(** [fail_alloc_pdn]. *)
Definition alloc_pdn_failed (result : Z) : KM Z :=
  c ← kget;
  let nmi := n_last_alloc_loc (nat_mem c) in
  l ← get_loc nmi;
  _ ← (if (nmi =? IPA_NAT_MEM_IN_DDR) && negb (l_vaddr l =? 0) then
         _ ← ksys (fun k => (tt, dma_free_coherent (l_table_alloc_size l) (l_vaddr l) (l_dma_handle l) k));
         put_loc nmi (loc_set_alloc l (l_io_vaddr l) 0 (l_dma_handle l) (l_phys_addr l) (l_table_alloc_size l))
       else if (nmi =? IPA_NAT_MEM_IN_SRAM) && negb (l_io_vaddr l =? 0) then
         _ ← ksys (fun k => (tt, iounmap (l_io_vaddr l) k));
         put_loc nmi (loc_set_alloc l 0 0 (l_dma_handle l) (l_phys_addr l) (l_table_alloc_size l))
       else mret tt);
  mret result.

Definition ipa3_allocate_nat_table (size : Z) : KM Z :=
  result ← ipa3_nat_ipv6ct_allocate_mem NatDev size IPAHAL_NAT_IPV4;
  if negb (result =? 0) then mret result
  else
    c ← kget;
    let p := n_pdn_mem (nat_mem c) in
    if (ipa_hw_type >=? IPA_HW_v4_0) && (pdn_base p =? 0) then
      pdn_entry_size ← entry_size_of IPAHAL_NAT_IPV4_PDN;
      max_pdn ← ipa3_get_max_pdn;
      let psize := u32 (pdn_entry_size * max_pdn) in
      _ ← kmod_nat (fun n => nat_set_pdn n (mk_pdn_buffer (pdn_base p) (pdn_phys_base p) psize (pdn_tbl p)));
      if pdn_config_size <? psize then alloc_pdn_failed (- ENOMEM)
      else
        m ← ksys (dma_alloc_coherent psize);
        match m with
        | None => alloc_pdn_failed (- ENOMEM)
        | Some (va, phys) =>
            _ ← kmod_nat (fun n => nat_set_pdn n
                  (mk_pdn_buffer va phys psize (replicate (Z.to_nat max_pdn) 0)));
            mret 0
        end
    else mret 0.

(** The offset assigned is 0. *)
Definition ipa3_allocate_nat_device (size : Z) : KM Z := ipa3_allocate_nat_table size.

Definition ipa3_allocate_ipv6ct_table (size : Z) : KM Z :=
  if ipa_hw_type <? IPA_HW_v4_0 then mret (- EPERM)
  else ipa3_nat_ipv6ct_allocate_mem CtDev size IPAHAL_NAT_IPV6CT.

----

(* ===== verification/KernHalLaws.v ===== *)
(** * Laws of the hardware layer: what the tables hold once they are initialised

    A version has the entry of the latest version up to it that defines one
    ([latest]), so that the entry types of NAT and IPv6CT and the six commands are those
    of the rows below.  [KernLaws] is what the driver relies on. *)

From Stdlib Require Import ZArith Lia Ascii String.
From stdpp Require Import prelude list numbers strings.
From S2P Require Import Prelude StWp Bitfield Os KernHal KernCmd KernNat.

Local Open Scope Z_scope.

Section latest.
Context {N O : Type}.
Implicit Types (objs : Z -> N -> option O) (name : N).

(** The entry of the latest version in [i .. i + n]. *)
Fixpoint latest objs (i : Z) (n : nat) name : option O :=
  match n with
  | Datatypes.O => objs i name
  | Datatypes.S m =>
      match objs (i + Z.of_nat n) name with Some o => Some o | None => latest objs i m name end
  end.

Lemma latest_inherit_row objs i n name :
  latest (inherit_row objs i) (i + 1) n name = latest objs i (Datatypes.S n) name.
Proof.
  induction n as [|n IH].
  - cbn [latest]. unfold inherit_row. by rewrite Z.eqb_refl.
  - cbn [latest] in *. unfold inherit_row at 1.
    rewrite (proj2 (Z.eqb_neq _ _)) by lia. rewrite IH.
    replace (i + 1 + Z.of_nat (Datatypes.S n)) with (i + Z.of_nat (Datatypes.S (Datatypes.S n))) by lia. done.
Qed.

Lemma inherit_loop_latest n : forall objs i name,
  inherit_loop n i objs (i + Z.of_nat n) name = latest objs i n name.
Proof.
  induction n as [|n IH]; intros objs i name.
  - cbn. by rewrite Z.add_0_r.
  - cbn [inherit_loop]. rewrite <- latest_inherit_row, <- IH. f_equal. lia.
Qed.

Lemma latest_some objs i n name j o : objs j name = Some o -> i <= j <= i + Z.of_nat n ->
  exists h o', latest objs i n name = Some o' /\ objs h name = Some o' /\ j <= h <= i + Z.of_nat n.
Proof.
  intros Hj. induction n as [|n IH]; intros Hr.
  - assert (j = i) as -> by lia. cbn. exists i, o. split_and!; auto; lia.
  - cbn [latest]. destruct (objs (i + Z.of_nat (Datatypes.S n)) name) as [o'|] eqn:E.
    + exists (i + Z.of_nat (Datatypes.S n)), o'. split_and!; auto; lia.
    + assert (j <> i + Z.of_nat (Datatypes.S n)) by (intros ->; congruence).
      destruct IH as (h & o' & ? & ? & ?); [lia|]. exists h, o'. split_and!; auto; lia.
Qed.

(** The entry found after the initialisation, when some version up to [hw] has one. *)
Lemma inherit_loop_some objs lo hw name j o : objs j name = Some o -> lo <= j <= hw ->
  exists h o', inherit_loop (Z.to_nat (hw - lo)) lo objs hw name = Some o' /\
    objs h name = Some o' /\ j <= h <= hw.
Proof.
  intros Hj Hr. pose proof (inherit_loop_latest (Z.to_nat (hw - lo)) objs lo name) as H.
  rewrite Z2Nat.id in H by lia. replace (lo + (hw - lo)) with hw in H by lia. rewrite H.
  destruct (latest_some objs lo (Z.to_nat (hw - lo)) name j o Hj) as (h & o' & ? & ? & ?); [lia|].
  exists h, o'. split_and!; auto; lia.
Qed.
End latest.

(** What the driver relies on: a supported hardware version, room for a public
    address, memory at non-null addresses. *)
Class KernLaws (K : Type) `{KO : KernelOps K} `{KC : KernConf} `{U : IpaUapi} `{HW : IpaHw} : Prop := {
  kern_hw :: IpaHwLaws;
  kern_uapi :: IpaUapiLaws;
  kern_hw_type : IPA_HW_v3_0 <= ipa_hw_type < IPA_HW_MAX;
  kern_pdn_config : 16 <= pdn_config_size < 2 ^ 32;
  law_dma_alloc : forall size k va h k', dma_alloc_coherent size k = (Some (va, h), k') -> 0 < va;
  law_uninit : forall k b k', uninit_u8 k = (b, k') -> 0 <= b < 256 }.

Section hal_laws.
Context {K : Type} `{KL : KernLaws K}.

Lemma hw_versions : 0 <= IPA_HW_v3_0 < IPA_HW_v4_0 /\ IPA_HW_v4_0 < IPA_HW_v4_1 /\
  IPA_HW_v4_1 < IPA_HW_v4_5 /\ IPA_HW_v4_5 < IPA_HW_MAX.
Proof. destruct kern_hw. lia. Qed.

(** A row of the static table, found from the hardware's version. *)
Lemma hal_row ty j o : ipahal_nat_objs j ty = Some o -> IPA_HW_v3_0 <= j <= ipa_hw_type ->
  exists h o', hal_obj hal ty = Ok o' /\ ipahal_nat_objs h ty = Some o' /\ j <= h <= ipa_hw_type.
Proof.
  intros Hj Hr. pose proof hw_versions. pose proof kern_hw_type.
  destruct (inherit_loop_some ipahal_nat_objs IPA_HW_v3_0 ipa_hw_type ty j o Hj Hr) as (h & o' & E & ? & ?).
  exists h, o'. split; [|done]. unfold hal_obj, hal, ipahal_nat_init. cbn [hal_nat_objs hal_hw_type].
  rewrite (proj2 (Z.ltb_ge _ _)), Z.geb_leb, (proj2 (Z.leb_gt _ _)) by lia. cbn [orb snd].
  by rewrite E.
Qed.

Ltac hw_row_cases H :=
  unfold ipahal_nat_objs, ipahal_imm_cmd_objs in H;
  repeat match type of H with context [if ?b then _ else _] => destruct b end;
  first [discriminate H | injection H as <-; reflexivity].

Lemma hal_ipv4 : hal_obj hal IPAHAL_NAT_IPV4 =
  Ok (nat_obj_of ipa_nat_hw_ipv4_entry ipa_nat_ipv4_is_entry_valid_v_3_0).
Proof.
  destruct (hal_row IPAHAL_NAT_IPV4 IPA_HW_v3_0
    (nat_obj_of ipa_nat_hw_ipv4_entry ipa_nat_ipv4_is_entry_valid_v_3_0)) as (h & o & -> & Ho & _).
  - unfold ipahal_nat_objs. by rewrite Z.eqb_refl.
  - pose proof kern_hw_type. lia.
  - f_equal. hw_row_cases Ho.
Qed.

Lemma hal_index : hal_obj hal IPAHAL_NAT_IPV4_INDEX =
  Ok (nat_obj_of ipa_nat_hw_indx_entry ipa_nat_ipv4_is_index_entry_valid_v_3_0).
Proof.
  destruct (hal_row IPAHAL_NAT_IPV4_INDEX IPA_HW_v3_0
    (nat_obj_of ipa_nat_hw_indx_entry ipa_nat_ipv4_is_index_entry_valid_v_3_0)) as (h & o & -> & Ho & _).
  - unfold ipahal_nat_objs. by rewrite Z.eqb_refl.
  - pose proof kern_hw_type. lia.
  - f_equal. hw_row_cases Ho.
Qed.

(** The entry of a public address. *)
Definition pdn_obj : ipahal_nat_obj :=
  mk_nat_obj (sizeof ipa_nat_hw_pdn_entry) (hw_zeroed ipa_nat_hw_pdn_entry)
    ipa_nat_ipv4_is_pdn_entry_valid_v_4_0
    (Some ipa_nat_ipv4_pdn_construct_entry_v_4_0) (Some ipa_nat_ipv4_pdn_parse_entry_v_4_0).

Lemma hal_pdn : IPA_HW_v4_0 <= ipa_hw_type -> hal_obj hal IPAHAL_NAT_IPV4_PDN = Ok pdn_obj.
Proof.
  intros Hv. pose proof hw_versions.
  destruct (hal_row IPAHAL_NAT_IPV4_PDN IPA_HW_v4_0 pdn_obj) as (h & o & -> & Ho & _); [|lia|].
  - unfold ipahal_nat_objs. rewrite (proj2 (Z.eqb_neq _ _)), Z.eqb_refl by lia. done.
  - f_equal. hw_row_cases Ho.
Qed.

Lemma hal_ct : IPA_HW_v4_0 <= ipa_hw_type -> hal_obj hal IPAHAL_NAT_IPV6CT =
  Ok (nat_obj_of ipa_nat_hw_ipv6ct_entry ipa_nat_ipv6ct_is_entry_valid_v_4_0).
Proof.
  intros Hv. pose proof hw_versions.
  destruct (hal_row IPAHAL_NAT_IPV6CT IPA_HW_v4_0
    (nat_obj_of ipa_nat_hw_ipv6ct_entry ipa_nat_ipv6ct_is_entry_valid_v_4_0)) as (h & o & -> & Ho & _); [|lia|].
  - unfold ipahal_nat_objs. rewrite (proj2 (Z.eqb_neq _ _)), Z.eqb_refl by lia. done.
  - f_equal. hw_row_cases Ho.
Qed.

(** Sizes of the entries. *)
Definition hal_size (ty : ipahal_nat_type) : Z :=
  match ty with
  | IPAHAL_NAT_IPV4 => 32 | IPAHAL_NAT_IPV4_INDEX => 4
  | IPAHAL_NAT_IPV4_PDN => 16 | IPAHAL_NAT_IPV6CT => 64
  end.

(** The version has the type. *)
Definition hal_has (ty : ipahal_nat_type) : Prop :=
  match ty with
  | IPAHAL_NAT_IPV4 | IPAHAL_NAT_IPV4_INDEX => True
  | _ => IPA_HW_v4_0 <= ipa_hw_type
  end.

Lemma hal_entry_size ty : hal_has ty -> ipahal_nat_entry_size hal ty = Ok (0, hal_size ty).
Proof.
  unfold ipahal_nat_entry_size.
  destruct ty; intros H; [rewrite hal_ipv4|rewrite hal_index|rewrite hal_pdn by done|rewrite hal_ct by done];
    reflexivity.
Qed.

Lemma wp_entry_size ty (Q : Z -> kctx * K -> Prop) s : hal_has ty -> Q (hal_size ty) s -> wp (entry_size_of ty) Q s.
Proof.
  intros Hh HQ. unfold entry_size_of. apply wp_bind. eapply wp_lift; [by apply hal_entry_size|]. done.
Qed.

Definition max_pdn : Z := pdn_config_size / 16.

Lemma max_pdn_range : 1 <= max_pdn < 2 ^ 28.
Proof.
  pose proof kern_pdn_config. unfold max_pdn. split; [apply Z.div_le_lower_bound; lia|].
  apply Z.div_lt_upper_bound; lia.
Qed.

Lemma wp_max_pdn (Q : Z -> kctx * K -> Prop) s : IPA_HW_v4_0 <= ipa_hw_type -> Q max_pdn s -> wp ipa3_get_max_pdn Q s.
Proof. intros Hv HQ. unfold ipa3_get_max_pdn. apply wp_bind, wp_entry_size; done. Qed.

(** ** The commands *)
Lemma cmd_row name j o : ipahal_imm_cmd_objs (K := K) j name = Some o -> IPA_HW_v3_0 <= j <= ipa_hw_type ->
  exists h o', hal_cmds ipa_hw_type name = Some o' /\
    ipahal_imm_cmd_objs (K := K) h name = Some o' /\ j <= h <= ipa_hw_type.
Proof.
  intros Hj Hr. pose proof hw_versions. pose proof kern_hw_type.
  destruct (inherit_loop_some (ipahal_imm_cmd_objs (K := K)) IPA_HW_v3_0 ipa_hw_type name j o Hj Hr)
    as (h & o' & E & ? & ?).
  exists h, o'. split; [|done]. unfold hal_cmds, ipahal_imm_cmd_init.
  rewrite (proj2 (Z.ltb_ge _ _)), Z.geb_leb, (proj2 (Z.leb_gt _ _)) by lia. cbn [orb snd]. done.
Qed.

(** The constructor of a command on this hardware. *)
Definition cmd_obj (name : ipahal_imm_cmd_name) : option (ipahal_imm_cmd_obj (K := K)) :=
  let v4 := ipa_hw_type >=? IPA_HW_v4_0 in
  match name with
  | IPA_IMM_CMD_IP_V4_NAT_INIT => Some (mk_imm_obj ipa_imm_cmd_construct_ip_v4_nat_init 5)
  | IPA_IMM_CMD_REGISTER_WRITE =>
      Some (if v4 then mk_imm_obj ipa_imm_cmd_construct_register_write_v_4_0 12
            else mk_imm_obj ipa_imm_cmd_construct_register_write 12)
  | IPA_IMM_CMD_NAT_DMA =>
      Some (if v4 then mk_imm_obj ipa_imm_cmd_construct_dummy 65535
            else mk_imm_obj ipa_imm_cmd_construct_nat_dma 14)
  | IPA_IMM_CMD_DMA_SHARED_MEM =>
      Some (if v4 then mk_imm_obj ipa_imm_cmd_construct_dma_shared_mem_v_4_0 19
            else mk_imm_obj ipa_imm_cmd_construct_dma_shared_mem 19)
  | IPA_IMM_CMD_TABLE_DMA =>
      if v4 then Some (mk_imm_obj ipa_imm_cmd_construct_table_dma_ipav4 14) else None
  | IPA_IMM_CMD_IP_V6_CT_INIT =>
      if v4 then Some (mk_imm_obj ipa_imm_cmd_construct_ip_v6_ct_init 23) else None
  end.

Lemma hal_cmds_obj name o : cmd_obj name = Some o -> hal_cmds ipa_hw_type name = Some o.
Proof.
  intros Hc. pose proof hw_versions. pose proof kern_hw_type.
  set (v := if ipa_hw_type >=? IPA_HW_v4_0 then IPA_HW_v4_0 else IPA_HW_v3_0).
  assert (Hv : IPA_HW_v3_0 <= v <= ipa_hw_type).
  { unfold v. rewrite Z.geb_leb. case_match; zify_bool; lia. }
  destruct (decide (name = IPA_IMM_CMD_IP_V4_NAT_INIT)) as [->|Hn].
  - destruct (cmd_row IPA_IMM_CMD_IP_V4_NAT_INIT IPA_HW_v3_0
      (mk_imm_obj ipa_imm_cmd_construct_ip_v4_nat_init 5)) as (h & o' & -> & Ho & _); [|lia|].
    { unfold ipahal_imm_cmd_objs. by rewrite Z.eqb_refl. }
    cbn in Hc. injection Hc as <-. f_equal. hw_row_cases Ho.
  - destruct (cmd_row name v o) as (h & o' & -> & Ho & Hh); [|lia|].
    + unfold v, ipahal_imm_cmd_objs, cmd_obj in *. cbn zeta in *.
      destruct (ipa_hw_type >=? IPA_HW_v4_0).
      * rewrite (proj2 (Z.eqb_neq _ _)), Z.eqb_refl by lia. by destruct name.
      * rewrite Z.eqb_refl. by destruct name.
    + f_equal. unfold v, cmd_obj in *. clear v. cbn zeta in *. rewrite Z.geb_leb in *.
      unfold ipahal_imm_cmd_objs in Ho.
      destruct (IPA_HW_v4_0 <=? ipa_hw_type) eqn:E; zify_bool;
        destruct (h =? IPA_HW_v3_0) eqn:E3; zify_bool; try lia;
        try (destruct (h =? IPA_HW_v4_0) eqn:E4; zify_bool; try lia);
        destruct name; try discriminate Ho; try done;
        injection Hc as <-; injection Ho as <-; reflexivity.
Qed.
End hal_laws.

----

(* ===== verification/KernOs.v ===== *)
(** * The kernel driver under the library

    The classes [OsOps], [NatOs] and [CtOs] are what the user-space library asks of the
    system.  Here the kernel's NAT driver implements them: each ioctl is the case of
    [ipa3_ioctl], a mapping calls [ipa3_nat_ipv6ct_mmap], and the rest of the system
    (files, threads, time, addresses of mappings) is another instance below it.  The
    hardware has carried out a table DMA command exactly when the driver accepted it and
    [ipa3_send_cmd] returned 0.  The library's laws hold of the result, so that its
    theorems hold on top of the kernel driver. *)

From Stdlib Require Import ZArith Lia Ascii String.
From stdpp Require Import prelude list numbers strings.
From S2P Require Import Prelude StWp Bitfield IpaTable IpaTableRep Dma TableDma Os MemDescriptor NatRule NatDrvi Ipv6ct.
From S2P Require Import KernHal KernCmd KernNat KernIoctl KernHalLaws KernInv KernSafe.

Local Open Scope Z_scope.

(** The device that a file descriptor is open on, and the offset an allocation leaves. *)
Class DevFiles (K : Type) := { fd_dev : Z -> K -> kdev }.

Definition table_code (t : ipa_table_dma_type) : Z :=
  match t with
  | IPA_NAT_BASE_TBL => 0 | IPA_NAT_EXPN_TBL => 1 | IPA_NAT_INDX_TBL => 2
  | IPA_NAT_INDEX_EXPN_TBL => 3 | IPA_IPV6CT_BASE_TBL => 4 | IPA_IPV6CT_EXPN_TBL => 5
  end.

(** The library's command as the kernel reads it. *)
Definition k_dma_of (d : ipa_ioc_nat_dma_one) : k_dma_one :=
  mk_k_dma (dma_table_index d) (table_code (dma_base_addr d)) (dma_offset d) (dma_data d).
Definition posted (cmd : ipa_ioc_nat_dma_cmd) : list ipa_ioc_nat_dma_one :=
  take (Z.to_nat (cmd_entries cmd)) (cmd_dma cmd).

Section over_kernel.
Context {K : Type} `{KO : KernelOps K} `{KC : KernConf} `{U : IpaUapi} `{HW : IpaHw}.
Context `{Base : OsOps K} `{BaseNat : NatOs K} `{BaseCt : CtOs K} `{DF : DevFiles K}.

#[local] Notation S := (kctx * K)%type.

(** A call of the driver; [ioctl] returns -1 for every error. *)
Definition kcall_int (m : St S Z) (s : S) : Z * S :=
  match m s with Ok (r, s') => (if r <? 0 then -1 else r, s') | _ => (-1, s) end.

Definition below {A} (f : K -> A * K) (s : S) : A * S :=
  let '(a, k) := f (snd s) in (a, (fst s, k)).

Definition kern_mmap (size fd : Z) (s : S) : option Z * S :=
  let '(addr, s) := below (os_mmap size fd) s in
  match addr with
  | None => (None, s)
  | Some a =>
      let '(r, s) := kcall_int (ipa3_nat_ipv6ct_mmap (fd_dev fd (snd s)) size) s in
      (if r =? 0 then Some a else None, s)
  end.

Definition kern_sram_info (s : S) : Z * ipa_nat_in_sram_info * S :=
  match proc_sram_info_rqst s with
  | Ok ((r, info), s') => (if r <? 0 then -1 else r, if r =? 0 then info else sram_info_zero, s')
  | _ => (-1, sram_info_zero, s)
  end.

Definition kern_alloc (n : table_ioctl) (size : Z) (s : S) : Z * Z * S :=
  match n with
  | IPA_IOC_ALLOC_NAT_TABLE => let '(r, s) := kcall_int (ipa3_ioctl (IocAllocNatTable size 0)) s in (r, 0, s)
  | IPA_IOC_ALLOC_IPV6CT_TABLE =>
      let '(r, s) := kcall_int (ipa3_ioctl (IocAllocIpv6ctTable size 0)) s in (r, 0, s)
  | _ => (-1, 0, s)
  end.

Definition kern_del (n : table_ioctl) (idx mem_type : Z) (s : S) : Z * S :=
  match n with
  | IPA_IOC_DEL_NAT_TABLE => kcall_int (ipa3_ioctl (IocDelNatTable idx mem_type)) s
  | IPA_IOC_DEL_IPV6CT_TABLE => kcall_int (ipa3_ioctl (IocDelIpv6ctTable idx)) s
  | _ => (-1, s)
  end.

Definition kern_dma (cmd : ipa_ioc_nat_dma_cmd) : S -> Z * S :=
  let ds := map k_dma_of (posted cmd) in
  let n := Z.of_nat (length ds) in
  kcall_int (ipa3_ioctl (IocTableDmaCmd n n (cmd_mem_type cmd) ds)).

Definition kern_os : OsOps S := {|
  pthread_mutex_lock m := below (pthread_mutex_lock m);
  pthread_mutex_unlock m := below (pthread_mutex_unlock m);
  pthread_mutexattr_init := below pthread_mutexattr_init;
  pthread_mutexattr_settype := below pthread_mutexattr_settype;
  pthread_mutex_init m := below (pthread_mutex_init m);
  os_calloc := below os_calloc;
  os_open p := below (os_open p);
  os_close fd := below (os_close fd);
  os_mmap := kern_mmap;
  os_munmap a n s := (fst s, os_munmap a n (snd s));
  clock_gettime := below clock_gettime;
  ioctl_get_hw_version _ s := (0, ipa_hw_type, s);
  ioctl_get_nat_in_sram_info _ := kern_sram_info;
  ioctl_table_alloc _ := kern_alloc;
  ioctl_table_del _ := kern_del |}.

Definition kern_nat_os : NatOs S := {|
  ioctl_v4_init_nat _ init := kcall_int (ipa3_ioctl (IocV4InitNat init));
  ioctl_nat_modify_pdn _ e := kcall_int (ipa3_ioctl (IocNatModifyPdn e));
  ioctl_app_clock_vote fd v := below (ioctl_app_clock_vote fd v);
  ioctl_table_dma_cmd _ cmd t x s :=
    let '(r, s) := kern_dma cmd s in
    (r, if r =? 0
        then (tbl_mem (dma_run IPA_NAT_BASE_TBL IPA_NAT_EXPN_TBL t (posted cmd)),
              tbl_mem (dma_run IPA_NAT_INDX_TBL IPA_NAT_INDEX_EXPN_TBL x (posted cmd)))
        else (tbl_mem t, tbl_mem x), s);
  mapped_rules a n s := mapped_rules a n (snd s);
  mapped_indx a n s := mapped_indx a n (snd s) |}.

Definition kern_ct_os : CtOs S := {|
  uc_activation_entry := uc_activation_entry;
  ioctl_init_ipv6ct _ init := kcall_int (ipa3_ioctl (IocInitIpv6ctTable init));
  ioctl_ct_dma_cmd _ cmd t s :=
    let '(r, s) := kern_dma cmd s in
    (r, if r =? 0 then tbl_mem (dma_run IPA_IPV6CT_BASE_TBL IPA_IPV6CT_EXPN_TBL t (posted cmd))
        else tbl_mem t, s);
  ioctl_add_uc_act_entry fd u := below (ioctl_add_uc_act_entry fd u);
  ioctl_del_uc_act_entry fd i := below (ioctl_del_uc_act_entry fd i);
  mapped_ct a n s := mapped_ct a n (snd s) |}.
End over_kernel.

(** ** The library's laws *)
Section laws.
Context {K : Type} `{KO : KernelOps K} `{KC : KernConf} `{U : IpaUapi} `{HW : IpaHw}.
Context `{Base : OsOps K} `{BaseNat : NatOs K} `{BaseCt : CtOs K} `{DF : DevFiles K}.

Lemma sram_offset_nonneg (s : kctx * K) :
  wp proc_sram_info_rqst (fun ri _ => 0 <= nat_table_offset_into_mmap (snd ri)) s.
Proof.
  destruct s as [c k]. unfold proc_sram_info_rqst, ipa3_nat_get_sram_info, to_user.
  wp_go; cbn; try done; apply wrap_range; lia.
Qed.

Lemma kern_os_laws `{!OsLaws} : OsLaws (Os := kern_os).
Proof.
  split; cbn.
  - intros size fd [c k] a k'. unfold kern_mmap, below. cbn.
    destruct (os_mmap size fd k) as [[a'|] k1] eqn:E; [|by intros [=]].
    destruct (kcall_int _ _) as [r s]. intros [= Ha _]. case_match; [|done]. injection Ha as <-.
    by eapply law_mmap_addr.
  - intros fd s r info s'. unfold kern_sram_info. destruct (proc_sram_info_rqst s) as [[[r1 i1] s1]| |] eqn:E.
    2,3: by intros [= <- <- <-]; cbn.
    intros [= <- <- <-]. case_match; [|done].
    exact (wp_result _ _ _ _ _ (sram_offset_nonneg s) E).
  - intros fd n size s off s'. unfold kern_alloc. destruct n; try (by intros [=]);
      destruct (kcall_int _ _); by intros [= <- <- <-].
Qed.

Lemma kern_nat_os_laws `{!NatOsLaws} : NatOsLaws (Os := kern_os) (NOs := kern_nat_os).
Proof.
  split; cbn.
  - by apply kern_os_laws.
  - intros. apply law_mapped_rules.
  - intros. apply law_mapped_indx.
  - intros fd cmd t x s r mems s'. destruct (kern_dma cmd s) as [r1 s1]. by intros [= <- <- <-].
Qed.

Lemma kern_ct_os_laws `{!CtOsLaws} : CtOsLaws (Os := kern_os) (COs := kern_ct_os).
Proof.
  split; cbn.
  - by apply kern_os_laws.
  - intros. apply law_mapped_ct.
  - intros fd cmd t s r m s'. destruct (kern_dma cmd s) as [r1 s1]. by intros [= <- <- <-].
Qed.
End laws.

----

* _Brief_:
Wherever the word "hold" appears in the records above, copy that line.

* _Answer section_:
(** * Laws of the hardware layer: what the tables hold once they are initialised
    [ipa3_send_cmd] returned 0.  The library's laws hold of the result, so that its
    theorems hold on top of the kernel driver. *)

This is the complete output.